WHAT IS REQUIRED: Please restate the data word for word, in full.

TASK INPUT:
(* ===== verification/FeatureRows.v ===== *)
(** * Rows of the feature store

    [storage/features.py]: the envelope of a snapshot the writer accepts, its row, the
    checks a row passes when it is read back, the filter of a scan and the orders of
    rows.  A row has the types of [FEATURE_PARQUET_SCHEMA]; its timestamps are instants.
    SHA-256, the JSON payload of a pydantic model and the validation of one are
    parameters, with what the store relies on as [PayloadLaws]. *)

From S2P Require Import Prelude PyDecimal PyFloat PyTime Models Availability FeatureModels CrossSelect FeatureRuntime Fingerprint.
From stdpp Require Import pretty.
From Stdlib Require Import Ascii.
Open Scope Z_scope.

(** [__version__]. *)
Definition package_version : string := "0.3.1".

(** ** Fields both snapshot models have *)

Definition either {A} (f : FeatureSnapshot → A) (g : CrossVenueFeatureSnapshot → A)
    (s : PersistableFeatureSnapshot) : A :=
  match s with OSingle s => f s | OCross s => g s end.

Definition snapshot_meta := either fs_meta cvs_meta.
Definition snapshot_id := either feature_snapshot_id cvs_feature_snapshot_id.
Definition snapshot_strategy := either fs_strategy_version cvs_strategy_version.
Definition snapshot_calculation := either fs_calculation_timestamp cvs_calculation_timestamp.
Definition snapshot_window := either fs_window_seconds cvs_window_seconds.
Definition snapshot_event_count := either source_event_count cvs_source_event_count.
Definition snapshot_oldest := either oldest_source_timestamp cvs_oldest_source_timestamp.
Definition snapshot_age := either fs_data_age_ms cvs_data_age_ms.
Definition snapshot_warm := either fs_is_warm cvs_is_warm.
Definition snapshot_healthy := either fs_is_healthy cvs_is_healthy.
Definition snapshot_exchange (s : PersistableFeatureSnapshot) : Exchange := exchange (snapshot_meta s).
Definition snapshot_symbol (s : PersistableFeatureSnapshot) : string := symbol (snapshot_meta s).
(** [schema_version: Literal[1]]. *)
Definition snapshot_schema_version (s : PersistableFeatureSnapshot) : Z := 1.

(** [str(uuid)] of a UUID given by its [hex]. *)
Definition uuid_text (u : UUID) : string :=
  let l := chars u in
  of_chars (take 8 l ++ "-"%char :: take 4 (drop 8 l) ++ "-"%char :: take 4 (drop 12 l) ++
            "-"%char :: take 4 (drop 16 l) ++ "-"%char :: drop 20 l).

YOUR SOLUTION:
(* ===== verification/FeatureRows.v ===== *)
(** * Rows of the feature store

    [storage/features.py]: the envelope of a snapshot the writer accepts, its row, the
    checks a row passes when it is read back, the filter of a scan and the orders of
    rows.  A row has the types of [FEATURE_PARQUET_SCHEMA]; its timestamps are instants.
    SHA-256, the JSON payload of a pydantic model and the validation of one are
    parameters, with what the store relies on as [PayloadLaws]. *)

From S2P Require Import Prelude PyDecimal PyFloat PyTime Models Availability FeatureModels CrossSelect FeatureRuntime Fingerprint.
From stdpp Require Import pretty.
From Stdlib Require Import Ascii.
Open Scope Z_scope.

(** [__version__]. *)
Definition package_version : string := "0.3.1".

(** ** Fields both snapshot models have *)

Definition either {A} (f : FeatureSnapshot → A) (g : CrossVenueFeatureSnapshot → A)
    (s : PersistableFeatureSnapshot) : A :=
  match s with OSingle s => f s | OCross s => g s end.

Definition snapshot_meta := either fs_meta cvs_meta.
Definition snapshot_id := either feature_snapshot_id cvs_feature_snapshot_id.
Definition snapshot_strategy := either fs_strategy_version cvs_strategy_version.
Definition snapshot_calculation := either fs_calculation_timestamp cvs_calculation_timestamp.
Definition snapshot_window := either fs_window_seconds cvs_window_seconds.
Definition snapshot_event_count := either source_event_count cvs_source_event_count.
Definition snapshot_oldest := either oldest_source_timestamp cvs_oldest_source_timestamp.
Definition snapshot_age := either fs_data_age_ms cvs_data_age_ms.
Definition snapshot_warm := either fs_is_warm cvs_is_warm.
Definition snapshot_healthy := either fs_is_healthy cvs_is_healthy.
Definition snapshot_exchange (s : PersistableFeatureSnapshot) : Exchange := exchange (snapshot_meta s).
Definition snapshot_symbol (s : PersistableFeatureSnapshot) : string := symbol (snapshot_meta s).
(** [schema_version: Literal[1]]. *)
Definition snapshot_schema_version (s : PersistableFeatureSnapshot) : Z := 1.

(** [str(uuid)] of a UUID given by its [hex]. *)
Definition uuid_text (u : UUID) : string :=
  let l := chars u in
  of_chars (take 8 l ++ "-"%char :: take 4 (drop 8 l) ++ "-"%char :: take 4 (drop 12 l) ++
            "-"%char :: take 4 (drop 16 l) ++ "-"%char :: drop 20 l).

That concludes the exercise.